§ **Records supplied**:

(* ===== verification/Interpreter.v ===== *)
(** * Evaluation of condition expressions

    [internal/configuration/interpreter/value.go], [ast.go] and
    [interpreter.go]: dynamically typed values, the visitor that evaluates a
    syntax tree in a map of variables, and the [Interpreter] that parses an
    expression once and evaluates it to a boolean. *)
From Stdlib Require Import Strings.String SpecFloat.
From stdpp Require Import ssreflect pretty.
From S2P Require Import Prelude GoStd Lexer Parser.
Local Open Scope string_scope.
Local Open Scope list_scope.

(** ** Values (value.go) *)
Inductive valueType : Set := typeNull | typeBool | typeNum.

#[export] Instance valueType_eq_dec : EqDecision valueType.
Proof. solve_decision. Defined.

(** The fields that a constructor does not set have Go's zero value. *)
Record gvalue := GValue { typ : valueType; b : bool; n : float32 }.

Definition zero32 : float32 := S754_zero false.
Definition num (x : float32) : gvalue := GValue typeNum false x.
Definition boolean (x : bool) : gvalue := GValue typeBool x zero32.
Definition null : gvalue := GValue typeNull false zero32.

(** ** Variables: the dynamic types of the [interface{}] values *)
Inductive dyn : Set :=
  | DBool (x : bool)
  | DFloat32 (x : float32)
  | DInt (x : Z)
  | DOther.

Definition variables : Type := gmap string dyn.

(** ** Evaluation (ast.go) *)

(** A recovered panic: an [EvaluationError], or any other panic value, for
    which [Evaluate] stores a nil [EvaluationError] pointer in [err]. *)
Inductive evalError : Set :=
  | EvaluationError (e : Expr) (message : string)
  | NilEvaluationError.

#[export] Instance evalError_eq_dec : EqDecision evalError.
Proof. solve_decision. Defined.

Definition eval_result : Type := evalError + gvalue.

#[export] Instance sum_bind {E} : MBind (sum E) := λ A B f m,
  match m with inl e => inl e | inr x => f x end.
#[export] Instance sum_ret {E} : MRet (sum E) := λ A, inr.

Definition not_supported (e : Expr) (op : Token) (suffix : string) : evalError :=
  EvaluationError e ("operator '" +:+ Token_String op +:+ "' not supported" +:+ suffix).

Definition visitLogicExpr (e : Expr) (valueLeft : gvalue) (Op : Token) (valueRight : gvalue)
    : eval_result :=
  match Op with
  | OR => inr (boolean (b valueLeft || b valueRight))
  | AND => inr (boolean (b valueLeft && b valueRight))
  | _ => inl (not_supported e Op "")
  end.

Definition visitComprExpr (e : Expr) (valueLeft : gvalue) (Op : Token) (valueRight : gvalue)
    : eval_result :=
  if bool_decide (typ valueRight = typeNull) then
    match Op with
    | EQUALS => inr (boolean (bool_decide (typ valueLeft = typeNull)))
    | NOT_EQUALS => inr (boolean (bool_decide (typ valueLeft ≠ typeNull)))
    | _ => inl (not_supported e Op " on nil")
    end
  else if bool_decide (typ valueLeft = typeNull) then inr (boolean false)
  else
    match Op with
    | LESS => inr (boolean (float32_lt (n valueLeft) (n valueRight)))
    | LTE => inr (boolean (float32_le (n valueLeft) (n valueRight)))
    | GREATER => inr (boolean (float32_lt (n valueRight) (n valueLeft)))
    | GTE => inr (boolean (float32_le (n valueRight) (n valueLeft)))
    | EQUALS => inr (boolean (float32_eq (n valueLeft) (n valueRight)))
    | NOT_EQUALS => inr (boolean (negb (float32_eq (n valueLeft) (n valueRight))))
    | _ => inl (not_supported e Op "")
    end.

(** The type assertions [.( *NumExpr )] panic with a runtime error. *)
Definition visitValueExpr (Left : Expr) : eval_result :=
  match Left with
  | NumExpr v => inr (num v)
  | _ => inl NilEvaluationError
  end.

Definition visitUnaryExpr (Right : Expr) : eval_result :=
  match Right with
  | NumExpr v => inr (num (float32_mul (float32_of_int (-1)) v))
  | _ => inl NilEvaluationError
  end.

Definition visitLiteralExpr (vars : variables) (e : Expr) (Name : string) : eval_result :=
  match vars !! Name with
  | None => inr null
  | Some (DBool v) => inr (boolean v)
  | Some (DFloat32 v) => inr (num v)
  | Some (DInt v) => inr (num (float32_of_int v))
  | Some DOther => inl (EvaluationError e ("variable '" +:+ Name +:+ "' has the wrong type"))
  end.

(** [Expr.Accept]: both operands are evaluated, from left to right. *)
Fixpoint Accept (vars : variables) (e : Expr) : eval_result :=
  match e with
  | LiteralExpr Name => visitLiteralExpr vars e Name
  | NilExpr => inr null
  | NumExpr Value => inr (num Value)
  | UnaryExpr _ Right => visitUnaryExpr Right
  | ValueExpr Left _ => visitValueExpr Left
  | CompExpr Left Op Right =>
      l ← Accept vars Left; r ← Accept vars Right; visitComprExpr e l Op r
  | LogicExpr Left Op Right =>
      l ← Accept vars Left; r ← Accept vars Right; visitLogicExpr e l Op r
  | GroupExpr e' => Accept vars e'
  end.

(** ** The interpreter (interpreter.go) *)
Record Interpreter := MkInterpreter { i_expr : Expr }.

Definition typ_code (t : valueType) : string :=
  match t with typeNull => "0" | typeBool => "1" | typeNum => "2" end.

(** [New]: [inl] is the parse error; the crash cases are proved impossible. *)
Definition New (expression : string) : option (ParseError + Interpreter) :=
  match parse (list_ascii_of_string expression) with
  | Parsed e => Some (inr (MkInterpreter e))
  | ParseFailed err => Some (inl err)
  | ParseCrash | ParseFuel => None
  end.

(** [Interpreter.Evaluate]: the results [(result, err)]. *)
Definition Evaluate (i : Interpreter) (vars : variables) : bool * option evalError :=
  match Accept vars (i_expr i) with
  | inl err => (false, Some err)
  | inr v =>
      if bool_decide (typ v = typeBool) then (b v, None)
      else (false, Some (EvaluationError (i_expr i)
              ("expected bool value. actual '" +:+ typ_code (typ v) +:+ "'")))
  end.

(** ** Shape of the parsed expressions *)
Definition is_unary (e : Expr) : bool :=
  match e with
  | NumExpr _ | NilExpr => true
  | UnaryExpr DEC (NumExpr _) => true
  | _ => false
  end.

Definition is_value (e : Expr) : bool :=
  match e with
  | ValueExpr l (LiteralExpr _) => is_unary l
  | _ => is_unary e
  end.

Fixpoint well_formed (e : Expr) : bool :=
  match e with
  | LiteralExpr _ | NilExpr | NumExpr _ => true
  | UnaryExpr _ _ | ValueExpr _ _ => false
  | CompExpr l op r => well_formed l && bool_decide (op ∈ comparison_ops) && is_value r
  | LogicExpr l op r => well_formed l && bool_decide (op ∈ [AND; OR]) && well_formed r
  | GroupExpr e' => well_formed e'
  end.

Lemma grammar_well_formed :
  (∀ ts e, g_primary ts e → well_formed e = true) ∧
  (∀ ts e, g_unary ts e → is_unary e = true) ∧
  (∀ ts e, g_value ts e → is_value e = true) ∧
  (∀ ts e, g_compare ts e → well_formed e = true) ∧
  (∀ ts e, g_and ts e → well_formed e = true) ∧
  (∀ ts e, g_or ts e → well_formed e = true) ∧
  (∀ e0 ts e, g_ors e0 ts e → well_formed e0 = true → well_formed e = true).
Proof.
  apply grammar_mind; try (by eauto).
  - intros t v e Ht Hg _. token_cases Ht; by inversion Hg.
  - intros ts e _ H. by destruct e as [| | | |[]| | |].
  - intros ts1 e1 op v ts2 e2 _ H1 Hop _ H2. simpl.
    by rw H1 H2 bool_decide_eq_true_2.
  - intros ts1 e1 v ts2 e2 _ H1 _ H2. simpl. by rw H1 H2.
  - intros e v ts1 e1 ts2 e2 _ H1 _ IH H0. apply IH. simpl. by rw H0 H1.
Qed.

(** ** Static detection of evaluation errors *)

(** The errors of a well-formed expression: an ordering with [nil], and a unit
    of measure after anything but a plain number. *)
Definition value_ok (e : Expr) : bool :=
  match e with
  | ValueExpr (NumExpr _) _ => true
  | ValueExpr _ _ => false
  | _ => true
  end.

Definition nil_ok (op : Token) (right : Expr) : bool :=
  match right with
  | NilExpr => bool_decide (op ∈ [EQUALS; NOT_EQUALS])
  | _ => true
  end.

Fixpoint checked (e : Expr) : bool :=
  match e with
  | CompExpr l op r => checked l && value_ok r && nil_ok op r
  | LogicExpr l _ r => checked l && checked r
  | GroupExpr e' => checked e'
  | _ => true
  end.

(** Every variable is a bool, an int or a float32. *)
Definition typed (vars : variables) : Prop := map_Forall (λ _ v, v ≠ DOther) vars.

Lemma literal_typed vars e name :
  typed vars → ∃ v, visitLiteralExpr vars e name = inr v.
Proof.
  intros Ht. unfold visitLiteralExpr. destruct (vars !! name) as [[| | |]|] eqn:E; eauto.
  by specialize (Ht _ _ E).
Qed.

(** The value of the right operand of a comparison. *)
Lemma value_accept vars e :
  is_value e = true →
  if value_ok e then
    ∃ v, Accept vars e = inr v ∧ (typ v = typeNull ↔ e = NilExpr)
  else Accept vars e = inl NilEvaluationError.
Proof.
  destruct e as [| | |op r|l r| | |]; simpl; try done; intros H.
  - eexists. split; [done|]. by vm_compute.
  - eexists. split; [done|]. done.
  - destruct op, r; try done; simpl. all: eexists; split; [done|]; done.
  - destruct l; try done. simpl. eexists. split; [done|]. done.
Qed.

Lemma compr_static e op r vr vl :
  op ∈ comparison_ops → (typ vr = typeNull ↔ r = NilExpr) →
  (nil_ok op r = true ↔ ∃ v, visitComprExpr e vl op vr = inr v).
Proof.
  intros Hop Hnull. unfold visitComprExpr.
  destruct (decide (typ vr = typeNull)) as [Hr|Hr].
  - rw (bool_decide_eq_true_2 _ Hr). apply Hnull in Hr as ->.
    token_cases Hop; simpl; split; intros H; try done; eauto; by destruct H.
  - rw (bool_decide_eq_false_2 _ Hr). rw Hnull in Hr.
    split; [intros _|by destruct r].
    case_bool_decide; [by eauto|]. token_cases Hop; eauto.
Qed.

Lemma logic_total e vl op vr :
  op ∈ [AND; OR] → ∃ v, visitLogicExpr e vl op vr = inr v.
Proof. intros Hop. token_cases Hop; simpl; eauto. Qed.

(** Evaluation fails exactly on the expressions refused by [checked]. *)
Lemma accept_checked vars e :
  typed vars → well_formed e = true →
  (checked e = true ↔ ∃ v, Accept vars e = inr v).
Proof.
  intros Ht. induction e as [| | | | |l IHl op r _|l IHl op r IHr|e IHe]; simpl; intros Hwf.
  - split; [intros _; by apply literal_typed | done].
  - split; eauto.
  - split; eauto.
  - done.
  - done.
  - apply andb_true_iff in Hwf as [[Hl Hop]%andb_true_iff Hv].
    apply bool_decide_eq_true in Hop. specialize (IHl Hl).
    pose proof (value_accept vars r Hv) as Hr. rw !andb_true_iff IHl.
    destruct (value_ok r).
    + destruct Hr as (vr & Hvr & Hnull). rw Hvr.
      destruct (Accept vars l) as [err|vl]; simpl; [naive_solver|].
      rw (compr_static (CompExpr l op r) op r vr vl) //. naive_solver.
    + rw Hr. destruct (Accept vars l); naive_solver.
  - apply andb_true_iff in Hwf as [[Hl Hop]%andb_true_iff Hr].
    apply bool_decide_eq_true in Hop. rw andb_true_iff IHl // IHr //.
    destruct (Accept vars l) as [|vl], (Accept vars r) as [|vr]; simpl.
    4: { pose proof (logic_total (LogicExpr l op r) vl op vr Hop). split; eauto. }
    all: split; [intros [[] []] | intros []]; simplify_eq.
  - by apply IHe.
Qed.

(** ** Logical meaning *)

(** The number a comparison sees: none for [nil] and unset variables, and 0
    for a boolean. *)
Fixpoint operand (vars : variables) (e : Expr) : option float32 :=
  match e with
  | LiteralExpr x =>
      match vars !! x with
      | Some (DBool _) => Some zero32
      | Some (DFloat32 v) => Some v
      | Some (DInt z) => Some (float32_of_int z)
      | Some DOther | None => None
      end
  | NilExpr => None
  | NumExpr v => Some v
  | UnaryExpr _ (NumExpr v) => Some (float32_mul (float32_of_int (-1)) v)
  | ValueExpr (NumExpr v) _ => Some v
  | UnaryExpr _ _ | ValueExpr _ _ => None
  | CompExpr _ _ _ | LogicExpr _ _ _ => Some zero32
  | GroupExpr e' => operand vars e'
  end.
(* ===== verification/Interfaces.v ===== *)
(** * The world and the interfaces of the program to it

    Effects outside the process (clock, container engines, cgroups) are calls on
    an abstract world [W], threaded by a state monad.  The Go interfaces
    [common.Executor] and [common.ResourceManager]
    ([internal/scheduler/common/interfaces.go]) and the libraries [time],
    [cenkalti/backoff] and [robfig/cron] are classes of such calls: a theorem
    proved for every instance holds whatever the other side answers. *)
From Stdlib Require Import Sorting.Permutation.
From S2P Require Import Prelude GoStd Entity.

(** ** The state monad of the world *)
Definition M (W A : Type) : Type := W → A * W.

#[export] Instance M_ret {W} : MRet (M W) := λ A a w, (a, w).
#[export] Instance M_bind {W} : MBind (M W) := λ A B f m w, let '(a, w') := m w in f a w'.

Lemma M_bind_unfold {W A B} (m : M W A) (f : A → M W B) w :
  (m ≫= f) w = f (m w).1 (m w).2.
Proof. unfold mbind, M_bind. by destruct (m w). Qed.

Lemma M_ret_unfold {W A} (a : A) (w : W) : (mret a : M W A) w = (a, w).
Proof. done. Qed.
#[export] Hint Rewrite @M_bind_unfold @M_ret_unfold : flotta.

(** Run the computations of the goal as far as their calls on the world. *)
Ltac run_M := rewrite ?M_bind_unfold, ?M_ret_unfold; cbn [fst snd mret M_ret].

(** ** Iteration over maps

    A [range] over a Go map visits every entry once, in an unspecified order
    that may change from one execution of the statement to the next. *)
Class MapOrder (W : Type) := {
  range_map : ∀ {V}, gmap string V → M W (list (string * V));
  range_map_perm : ∀ V (m : gmap string V) w, (range_map m w).1 ≡ₚ map_to_list m
}.

(** A world without effects whose ranges follow [map_to_list]. *)
#[export] Instance unit_order : MapOrder unit := {|
  range_map := λ V m w, (map_to_list m, w);
  range_map_perm := λ V m w, Permutation_refl (map_to_list m)
|}.

(** ** Clock and backoff *)

(** The state of a [backoff.ExponentialBackOff], a parameter: the program only
    creates it from three settings and asks it for the next interval. *)
Class Clock (W : Type) := {
  (** [time.Now()], in nanoseconds *)
  Now : M W Z;
  ExpState : Type;
  NewExponential : Z → Z → float64 → ExpState;
  ExpNext : ExpState → M W (Z * ExpState)
}.

(** The clock never goes backwards (the monotonic clock of package [time]). *)
Class MonotonicClock (W : Type) `{Clock W} (time : W → Z) := {
  Now_time : ∀ w, (Now w).1 = time w;
  Now_mono : ∀ w, (time w ≤ time (Now w).2)%Z
}.

(** ** Cron *)

(** [robfig/cron]: parsing a specification and the next activation of a
    schedule after a given time. *)
Class CronLib := {
  Schedule : Type;
  cron_Parse : string → error + Schedule;
  Schedule_Next : Schedule → Z → Z
}.

(** The documented contract of [Schedule.Next]: "the next activation time,
    later than the given time". *)
Class CronLaws `{CronLib} := {
  Next_later : ∀ s t, (t < Schedule_Next s t)%Z
}.

(** ** [common.Executor] *)
Class Executor (T W : Type) := {
  Remove : T → M W (option error);
  Run : T → M W (option error);
  Stop : T → M W (option error);
  GetState : T → M W (GResult JobState);
  Exists : T → M W (GResult bool);
  (** [time.After(1 * time.Second)] of the reconciliation functions *)
  Sleep : M W unit
}.

(** ** [common.ResourceManager]; a compiled regular expression is its source *)
Class ResourceManager (W : Type) := {
  Set_ : string → CpuResource → M W (option error);
  GetCGroup : string → bool → M W (GResult string);
  GetResources : string → M W (GResult CpuResource)
}.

§ **Task goal**: Check each line of the listing for "errors", and copy the ones that hold it.

§ **Result for this exercise**:
(** ** Static detection of evaluation errors *)
(** The errors of a well-formed expression: an ordering with [nil], and a unit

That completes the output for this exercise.